=== What the exercise asks ===
Could you return the data below exactly as it appears?
Segment Open
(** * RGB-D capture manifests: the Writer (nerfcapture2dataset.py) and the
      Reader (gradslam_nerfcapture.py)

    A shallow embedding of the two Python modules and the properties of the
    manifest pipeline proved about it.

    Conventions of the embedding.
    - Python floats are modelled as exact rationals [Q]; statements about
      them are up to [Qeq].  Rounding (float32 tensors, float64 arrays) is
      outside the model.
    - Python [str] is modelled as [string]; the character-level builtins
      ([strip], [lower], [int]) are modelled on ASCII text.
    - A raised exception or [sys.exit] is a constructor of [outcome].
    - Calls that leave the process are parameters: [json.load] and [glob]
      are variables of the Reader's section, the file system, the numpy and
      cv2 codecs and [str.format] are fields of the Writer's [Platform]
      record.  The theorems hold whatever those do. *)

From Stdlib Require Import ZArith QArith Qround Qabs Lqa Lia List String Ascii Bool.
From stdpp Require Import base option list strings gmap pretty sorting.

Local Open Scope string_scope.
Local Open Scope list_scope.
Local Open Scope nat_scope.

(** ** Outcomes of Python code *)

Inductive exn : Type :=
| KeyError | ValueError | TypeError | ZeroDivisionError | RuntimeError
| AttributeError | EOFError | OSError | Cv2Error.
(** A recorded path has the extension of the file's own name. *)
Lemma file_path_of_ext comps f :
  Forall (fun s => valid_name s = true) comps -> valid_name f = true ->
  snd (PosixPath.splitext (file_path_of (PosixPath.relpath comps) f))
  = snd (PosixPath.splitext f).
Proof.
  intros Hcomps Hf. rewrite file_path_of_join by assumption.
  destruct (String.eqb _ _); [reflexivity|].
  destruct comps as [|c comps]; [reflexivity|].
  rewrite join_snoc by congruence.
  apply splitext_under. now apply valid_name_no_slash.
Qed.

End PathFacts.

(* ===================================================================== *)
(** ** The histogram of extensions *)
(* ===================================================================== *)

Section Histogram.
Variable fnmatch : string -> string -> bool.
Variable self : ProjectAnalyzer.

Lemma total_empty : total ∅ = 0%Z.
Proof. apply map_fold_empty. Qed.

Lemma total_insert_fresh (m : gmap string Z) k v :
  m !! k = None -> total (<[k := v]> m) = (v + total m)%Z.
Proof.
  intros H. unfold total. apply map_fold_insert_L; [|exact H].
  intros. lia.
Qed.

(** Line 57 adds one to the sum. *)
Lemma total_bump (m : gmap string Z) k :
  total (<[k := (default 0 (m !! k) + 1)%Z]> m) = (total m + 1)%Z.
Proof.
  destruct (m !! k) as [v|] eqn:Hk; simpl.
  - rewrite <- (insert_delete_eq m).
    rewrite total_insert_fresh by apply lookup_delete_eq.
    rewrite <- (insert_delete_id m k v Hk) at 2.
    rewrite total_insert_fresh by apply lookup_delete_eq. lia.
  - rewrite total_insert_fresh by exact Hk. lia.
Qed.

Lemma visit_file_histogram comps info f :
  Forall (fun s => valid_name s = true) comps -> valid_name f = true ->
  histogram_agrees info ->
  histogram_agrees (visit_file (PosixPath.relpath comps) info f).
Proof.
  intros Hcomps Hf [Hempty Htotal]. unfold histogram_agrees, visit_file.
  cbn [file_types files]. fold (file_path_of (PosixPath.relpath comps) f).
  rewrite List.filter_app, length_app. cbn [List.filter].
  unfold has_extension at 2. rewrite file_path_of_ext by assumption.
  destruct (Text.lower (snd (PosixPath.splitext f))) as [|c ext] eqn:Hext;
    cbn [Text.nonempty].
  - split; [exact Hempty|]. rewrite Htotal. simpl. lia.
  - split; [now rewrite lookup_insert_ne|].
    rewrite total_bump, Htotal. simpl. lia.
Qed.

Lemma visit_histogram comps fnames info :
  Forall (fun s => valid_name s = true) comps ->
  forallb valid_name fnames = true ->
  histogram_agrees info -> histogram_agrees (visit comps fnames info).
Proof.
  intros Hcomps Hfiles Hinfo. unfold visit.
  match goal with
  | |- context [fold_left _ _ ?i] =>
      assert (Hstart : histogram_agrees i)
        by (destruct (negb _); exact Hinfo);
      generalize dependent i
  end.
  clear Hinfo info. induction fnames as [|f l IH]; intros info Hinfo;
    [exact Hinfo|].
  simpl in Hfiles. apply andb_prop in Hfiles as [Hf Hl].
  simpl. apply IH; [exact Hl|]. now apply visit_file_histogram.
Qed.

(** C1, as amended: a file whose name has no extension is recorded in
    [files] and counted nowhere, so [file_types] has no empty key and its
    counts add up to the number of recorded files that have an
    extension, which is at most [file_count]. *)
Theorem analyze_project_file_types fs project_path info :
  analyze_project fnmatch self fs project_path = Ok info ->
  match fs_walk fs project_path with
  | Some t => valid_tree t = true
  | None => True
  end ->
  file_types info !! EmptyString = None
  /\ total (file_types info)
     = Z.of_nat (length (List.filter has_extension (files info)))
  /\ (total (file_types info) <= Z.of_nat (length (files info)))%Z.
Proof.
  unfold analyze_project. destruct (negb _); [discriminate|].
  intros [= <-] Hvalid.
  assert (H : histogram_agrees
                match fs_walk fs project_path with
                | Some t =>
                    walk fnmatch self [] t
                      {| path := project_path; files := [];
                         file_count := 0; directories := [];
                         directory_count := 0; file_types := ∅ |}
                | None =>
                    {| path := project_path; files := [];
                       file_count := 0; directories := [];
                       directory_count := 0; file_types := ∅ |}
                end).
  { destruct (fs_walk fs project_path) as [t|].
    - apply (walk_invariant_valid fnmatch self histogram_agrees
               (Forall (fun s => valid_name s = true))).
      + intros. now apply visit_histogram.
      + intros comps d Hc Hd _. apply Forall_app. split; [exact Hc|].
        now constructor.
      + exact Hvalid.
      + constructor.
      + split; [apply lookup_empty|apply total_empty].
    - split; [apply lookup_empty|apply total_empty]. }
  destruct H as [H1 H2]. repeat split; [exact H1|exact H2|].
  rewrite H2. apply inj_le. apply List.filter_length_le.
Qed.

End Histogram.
Segment Closed
=== Task response ===
(** * RGB-D capture manifests: the Writer (nerfcapture2dataset.py) and the
      Reader (gradslam_nerfcapture.py)

    A shallow embedding of the two Python modules and the properties of the
    manifest pipeline proved about it.

    Conventions of the embedding.
    - Python floats are modelled as exact rationals [Q]; statements about
      them are up to [Qeq].  Rounding (float32 tensors, float64 arrays) is
      outside the model.
    - Python [str] is modelled as [string]; the character-level builtins
      ([strip], [lower], [int]) are modelled on ASCII text.
    - A raised exception or [sys.exit] is a constructor of [outcome].
    - Calls that leave the process are parameters: [json.load] and [glob]
      are variables of the Reader's section, the file system, the numpy and
      cv2 codecs and [str.format] are fields of the Writer's [Platform]
      record.  The theorems hold whatever those do. *)

From Stdlib Require Import ZArith QArith Qround Qabs Lqa Lia List String Ascii Bool.
From stdpp Require Import base option list strings gmap pretty sorting.

Local Open Scope string_scope.
Local Open Scope list_scope.
Local Open Scope nat_scope.

(** ** Outcomes of Python code *)

Inductive exn : Type :=
| KeyError | ValueError | TypeError | ZeroDivisionError | RuntimeError
| AttributeError | EOFError | OSError | Cv2Error.
(** A recorded path has the extension of the file's own name. *)
Lemma file_path_of_ext comps f :
  Forall (fun s => valid_name s = true) comps -> valid_name f = true ->
  snd (PosixPath.splitext (file_path_of (PosixPath.relpath comps) f))
  = snd (PosixPath.splitext f).
Proof.
  intros Hcomps Hf. rewrite file_path_of_join by assumption.
  destruct (String.eqb _ _); [reflexivity|].
  destruct comps as [|c comps]; [reflexivity|].
  rewrite join_snoc by congruence.
  apply splitext_under. now apply valid_name_no_slash.
Qed.

End PathFacts.

(* ===================================================================== *)
(** ** The histogram of extensions *)
(* ===================================================================== *)

Section Histogram.
Variable fnmatch : string -> string -> bool.
Variable self : ProjectAnalyzer.

Lemma total_empty : total ∅ = 0%Z.
Proof. apply map_fold_empty. Qed.

Lemma total_insert_fresh (m : gmap string Z) k v :
  m !! k = None -> total (<[k := v]> m) = (v + total m)%Z.
Proof.
  intros H. unfold total. apply map_fold_insert_L; [|exact H].
  intros. lia.
Qed.

(** Line 57 adds one to the sum. *)
Lemma total_bump (m : gmap string Z) k :
  total (<[k := (default 0 (m !! k) + 1)%Z]> m) = (total m + 1)%Z.
Proof.
  destruct (m !! k) as [v|] eqn:Hk; simpl.
  - rewrite <- (insert_delete_eq m).
    rewrite total_insert_fresh by apply lookup_delete_eq.
    rewrite <- (insert_delete_id m k v Hk) at 2.
    rewrite total_insert_fresh by apply lookup_delete_eq. lia.
  - rewrite total_insert_fresh by exact Hk. lia.
Qed.

Lemma visit_file_histogram comps info f :
  Forall (fun s => valid_name s = true) comps -> valid_name f = true ->
  histogram_agrees info ->
  histogram_agrees (visit_file (PosixPath.relpath comps) info f).
Proof.
  intros Hcomps Hf [Hempty Htotal]. unfold histogram_agrees, visit_file.
  cbn [file_types files]. fold (file_path_of (PosixPath.relpath comps) f).
  rewrite List.filter_app, length_app. cbn [List.filter].
  unfold has_extension at 2. rewrite file_path_of_ext by assumption.
  destruct (Text.lower (snd (PosixPath.splitext f))) as [|c ext] eqn:Hext;
    cbn [Text.nonempty].
  - split; [exact Hempty|]. rewrite Htotal. simpl. lia.
  - split; [now rewrite lookup_insert_ne|].
    rewrite total_bump, Htotal. simpl. lia.
Qed.

Lemma visit_histogram comps fnames info :
  Forall (fun s => valid_name s = true) comps ->
  forallb valid_name fnames = true ->
  histogram_agrees info -> histogram_agrees (visit comps fnames info).
Proof.
  intros Hcomps Hfiles Hinfo. unfold visit.
  match goal with
  | |- context [fold_left _ _ ?i] =>
      assert (Hstart : histogram_agrees i)
        by (destruct (negb _); exact Hinfo);
      generalize dependent i
  end.
  clear Hinfo info. induction fnames as [|f l IH]; intros info Hinfo;
    [exact Hinfo|].
  simpl in Hfiles. apply andb_prop in Hfiles as [Hf Hl].
  simpl. apply IH; [exact Hl|]. now apply visit_file_histogram.
Qed.

(** C1, as amended: a file whose name has no extension is recorded in
    [files] and counted nowhere, so [file_types] has no empty key and its
    counts add up to the number of recorded files that have an
    extension, which is at most [file_count]. *)
Theorem analyze_project_file_types fs project_path info :
  analyze_project fnmatch self fs project_path = Ok info ->
  match fs_walk fs project_path with
  | Some t => valid_tree t = true
  | None => True
  end ->
  file_types info !! EmptyString = None
  /\ total (file_types info)
     = Z.of_nat (length (List.filter has_extension (files info)))
  /\ (total (file_types info) <= Z.of_nat (length (files info)))%Z.
Proof.
  unfold analyze_project. destruct (negb _); [discriminate|].
  intros [= <-] Hvalid.
  assert (H : histogram_agrees
                match fs_walk fs project_path with
                | Some t =>
                    walk fnmatch self [] t
                      {| path := project_path; files := [];
                         file_count := 0; directories := [];
                         directory_count := 0; file_types := ∅ |}
                | None =>
                    {| path := project_path; files := [];
                       file_count := 0; directories := [];
                       directory_count := 0; file_types := ∅ |}
                end).
  { destruct (fs_walk fs project_path) as [t|].
    - apply (walk_invariant_valid fnmatch self histogram_agrees
               (Forall (fun s => valid_name s = true))).
      + intros. now apply visit_histogram.
      + intros comps d Hc Hd _. apply Forall_app. split; [exact Hc|].
        now constructor.
      + exact Hvalid.
      + constructor.
      + split; [apply lookup_empty|apply total_empty].
    - split; [apply lookup_empty|apply total_empty]. }
  destruct H as [H1 H2]. repeat split; [exact H1|exact H2|].
  rewrite H2. apply inj_le. apply List.filter_length_le.
Qed.

End Histogram.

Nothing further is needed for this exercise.